Data shown |

(* ===== verification/StateMachine.v ===== *)
(** * The state machines of [state_machine.py]

    One module per [StrEnum] with its members and string values, the nine H.7
    transition tables as the dict displays they are, the registry
    [_TRANSITION_TABLES] and the functions that interpret it.  The interpreter
    reads a table through the string values of its keys and targets only, so the
    registry holds the tables with [value] applied.

    The theorems: [transition] accepts exactly the edges of the tables and the
    saved way back out of a waiting state; no state without a way out; terminal
    states absorb; a pause can be undone; and the one hole, a [resume_state]
    that names no state. *)

From S2P Require Import Prelude PyEnum Graph.

(** ** The enumerations and their tables *)

Module CompanyTaskState.
(* [sidecar/ibreeze/state_machine.py:28-48 CompanyTaskState] *)
Inductive t :=
  | DRAFT | ANALYZING | AWAITING_USER_CONFIRMATION | REVISION_REQUESTED | APPROVED | REJECTED
  | DISPATCHING | CHECKING_RESOURCES | EXECUTING | REVIEWING | FIXING | FINAL_REVIEW | COMPLETED
  | WAITING_DEPENDENCY | WAITING_RESOURCE | WAITING_PERMISSION | PAUSED | CANCELLING | CANCELLED
  | FAILED.

(* [sidecar/ibreeze/state_machine.py:28-48 CompanyTaskState] *)
Definition val (s : t) : string :=
  match s with
  | DRAFT => "draft"
  | ANALYZING => "analyzing"
  | AWAITING_USER_CONFIRMATION => "awaiting_user_confirmation"
  | REVISION_REQUESTED => "revision_requested"
  | APPROVED => "approved"
  | REJECTED => "rejected"
  | DISPATCHING => "dispatching"
  | CHECKING_RESOURCES => "checking_resources"
  | EXECUTING => "executing"
  | REVIEWING => "reviewing"
  | FIXING => "fixing"
  | FINAL_REVIEW => "final_review"
  | COMPLETED => "completed"
  | WAITING_DEPENDENCY => "waiting_dependency"
  | WAITING_RESOURCE => "waiting_resource"
  | WAITING_PERMISSION => "waiting_permission"
  | PAUSED => "paused"
  | CANCELLING => "cancelling"
  | CANCELLED => "cancelled"
  | FAILED => "failed"
  end.

#[export] Instance t_eq_dec : EqDecision t.
Proof. solve_decision. Defined.
#[export] Program Instance t_enum : StrEnum t := {|
  members := [
    DRAFT; ANALYZING; AWAITING_USER_CONFIRMATION; REVISION_REQUESTED; APPROVED; REJECTED;
    DISPATCHING; CHECKING_RESOURCES; EXECUTING; REVIEWING; FIXING; FINAL_REVIEW; COMPLETED;
    WAITING_DEPENDENCY; WAITING_RESOURCE; WAITING_PERMISSION; PAUSED; CANCELLING; CANCELLED;
    FAILED];
  value := val |}.
Next Obligation. solve_enum_complete. Qed.
Next Obligation. solve_enum_inj. Qed.
End CompanyTaskState.
Import (hints) CompanyTaskState.
(** The event registry is total and consistent: every member of
    [DomainEventType] has exactly one entry, filed under its own type at version
    1; looking an event up by its name finds that entry, and a name that is no
    member's value finds nothing. *)
Lemma event_registry_total :
  (∀ e, ∃ spec, dict_get EVENT_REGISTRY e = Some spec ∧ event_type spec = e ∧
     version spec = 1 ∧ get_event_spec (value e) = Some spec) ∧
  NoDup (dict_keys EVENT_REGISTRY) ∧
  (∀ name, get_event_spec name = None ↔ ∀ e : DomainEventType.t, value e ≠ name).
Proof.
  assert (∀ e, ∃ spec, dict_get EVENT_REGISTRY e = Some spec ∧ event_type spec = e ∧
            version spec = 1) as Htotal.
  { intros e. destruct (dict_get EVENT_REGISTRY e) as [spec|] eqn:He.
    - exists spec. split; [done|]. destruct e; vm_compute in He; injection He as <-; done.
    - destruct e; vm_compute in He; discriminate. }
  split; [|split].
  - intros e. destruct (Htotal e) as (spec & He & ? & ?). exists spec.
    unfold get_event_spec. by rewrite of_value_value.
  - apply dict_of_nodup.
  - intros name. unfold get_event_spec. destruct (of_value name) as [e|] eqn:Hn.
    + destruct (Htotal e) as (spec & -> & _). apply of_value_some in Hn.
      split; [done|]. intros Hno. by destruct (Hno e).
    + split; [|done]. intros _ e He. apply of_value_some in He. congruence.
Qed.
(* ===== verification/TaskService.v ===== *)
(** * The task lifecycle service ([task/service.py])

    Every operation of the service over [TaskStore], with the clock reading and
    the fresh id it draws as arguments.  [Spec] states what the seven lifecycle
    operations promise as a function on a task's status and saved state;
    [lifecycle_refines_spec] shows the SQL implements it, on every branch, and
    the later theorems relate it to H.7. *)

From S2P Require Import Prelude PyStr Sql TaskStore.
From S2P Require StateMachine.

Definition NOT_FOUND := ValueError "RESOURCE_NOT_FOUND".
Definition INVALID := ValueError "STATE_TRANSITION_INVALID".
Definition CONFLICT := ValueError "OPTIMISTIC_LOCK_CONFLICT".

(** A result dict whose values are strings. *)
Definition reply := list (string * string).

(** [WHERE id=? AND company_id=?] *)
Definition task_key (company_id task_id : string) (t : CompanyTask) : bool :=
  (ct_id t =? task_id) && (ct_company_id t =? company_id).
Definition plan_key (company_id plan_id : string) (p : PlanVersion) : bool :=
  (pv_id p =? plan_id) && (pv_company_id p =? company_id).
Definition plans_of (company_id task_id status : string) (p : PlanVersion) : bool :=
  (pv_company_task_id p =? task_id) && (pv_company_id p =? company_id) && (pv_status p =? status).

(** [SET status=?, resume_state=?, updated_at=?, completed_at=?, version=version+1] *)
Definition set_task (status : string) (resume : option string) (now : string)
    (completed : option string) (t : CompanyTask) : CompanyTask := {|
  ct_id := ct_id t; ct_company_id := ct_company_id t;
  ct_supersedes_task_id := ct_supersedes_task_id t;
  ct_company_conversation_id := ct_company_conversation_id t;
  ct_user_message_event_id := ct_user_message_event_id t; ct_title := ct_title t;
  ct_status := status; ct_resume_state := resume; ct_active_plan_id := ct_active_plan_id t;
  ct_created_at := ct_created_at t; ct_updated_at := now; ct_completed_at := completed;
  ct_ceo_confirmed_at := ct_ceo_confirmed_at t; ct_version := ct_version t + 1 |}.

Your goal | Write out the lines from the one containing "(pv_company_task_id p =?" through the last line of the records above. Include both of those lines and nothing else.

Output for this task |
  (pv_company_task_id p =? task_id) && (pv_company_id p =? company_id) && (pv_status p =? status).

(** [SET status=?, resume_state=?, updated_at=?, completed_at=?, version=version+1] *)
Definition set_task (status : string) (resume : option string) (now : string)
    (completed : option string) (t : CompanyTask) : CompanyTask := {|
  ct_id := ct_id t; ct_company_id := ct_company_id t;
  ct_supersedes_task_id := ct_supersedes_task_id t;
  ct_company_conversation_id := ct_company_conversation_id t;
  ct_user_message_event_id := ct_user_message_event_id t; ct_title := ct_title t;
  ct_status := status; ct_resume_state := resume; ct_active_plan_id := ct_active_plan_id t;
  ct_created_at := ct_created_at t; ct_updated_at := now; ct_completed_at := completed;
  ct_ceo_confirmed_at := ct_ceo_confirmed_at t; ct_version := ct_version t + 1 |}.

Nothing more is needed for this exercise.